/KShiftsClustering.jl

Fast, low-memory method for batch and online clustering

Primary LanguageJuliaOtherNOASSERTION

KShiftsClustering

Build Status Build Status Build Status

Provides an implementation of KShifts [1], fast method for data clustering, yielding results similar to kmeans in a fraction of the time. It updates its cluster centers using one data point at a time, so it is well suited for streaming clustering. A helper function for obtaining medoids is included.

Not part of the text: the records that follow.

(* ===== verification/Main.v ===== *)
(** * Main: the command-line tool

    The top level of [src/src/index.ts]: the check of the token (lines
    14-23) and [main] (lines 326-426), which opens the database, looks the
    group up, lists its repositories, asks what to do and for which
    repository, and then either runs [processAndStoreMergeRequests] or asks
    for the filters and runs [displayMergeRequestStats].

    The state is the world of [Sync]: the database and the log of the
    requests issued and of the lines written to the console, those of
    [main] and of the token check among those of the functions they call;
    [s_console] is what a terminal shows of it.  [process.exit(1)] ends
    the program with the value [Exited 1]; an exception that reaches the
    top is a [Throw].

    The person at the keyboard is a record [User]: the entry chosen in each
    list, the answer to the confirmation, and, for each text prompt, what
    is typed at each attempt.  [inquirer] asks a text prompt again until its
    [validate] accepts the input; a prompt that never gets an acceptable
    answer never resolves, which is [OutOfFuel] here, like a loop that never
    ends.  [Number(input)] is behind the interface [Numbers], with an
    instance for plain decimal numerals.

    The environment is the list of the variables of the process and the
    list of those of [.env]; [dotenv_config] merges them as [dotenv] does and
    [read_env] is what the program reads of the result.  [program] runs
    against a remote; [tool] runs against a server of [Transport], through
    the [api] instance that carries the token of the environment. *)

From S2P Require Import Prelude JsModel TimeModel TimeOrder Remote Transport Walker Store World.
From S2P Require Import Reconciler Enricher Sync Analytics Display.
From Stdlib Require Import Ascii QArith Qcanon.

#[local] Close Scope Qc_scope.
#[local] Close Scope Q_scope.
#[local] Open Scope Z_scope.

(** ** Configuration *)

(** [process.env] after [dotenv.config()], as far as the program reads it. *)
Record Env : Type := {
  env_GITLAB_TOKEN : option string;
}.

[1] Efficient and Distinct Large Scale Bags of Words

Pseudo code:

Randomly sample k centers from data
for sample in data
    shift the clostest center into the direction of sample

Usage

data = rand(2,1000)
centers = kshifts(data,10)
labels = kshiftslabels(data, centers)

To perform online clustering, you can update the cluster centers with more data:

data = rand(2,1000)
centers = kshifts(data,10)
for i = 1:100
    data = rand(2,10)
    kshifts!(centers, data)
end

To get the original data points which are closest to the found centers use kshiftsmedoids:

centers, IDs = kshiftsmedoids(data, k)

Performance

KShifts is very fast, and has very low memory requirements:

data = rand(2,100_000)

@time begin
    centers = kshifts(data,10)
    labels = kshiftslabels(data, centers)
end
#  =>  elapsed time: 0.026258854 seconds (401400 bytes allocated)

# using kmeans from Clustering.jl:
@time kmeans(data,10)
#  =>  elapsed time: 2.329909439 seconds (1723782768 bytes allocated, 53.93% gc time) 

Results

Finally, let's look at some results:

using PyPlot, KShiftsClustering, FunctionalData
data = @p map unstack(1:10) (x->10*randn(2,1).+randn(2,1000)) | flatten

centers = kshifts(data,10)
labels = kshiftslabels(data,centers)

scatter(data[1,:], data[2,:], c=labels, marker = "o", edgecolor = "none")
plot(centers[1,:], centers[2,:], "ro")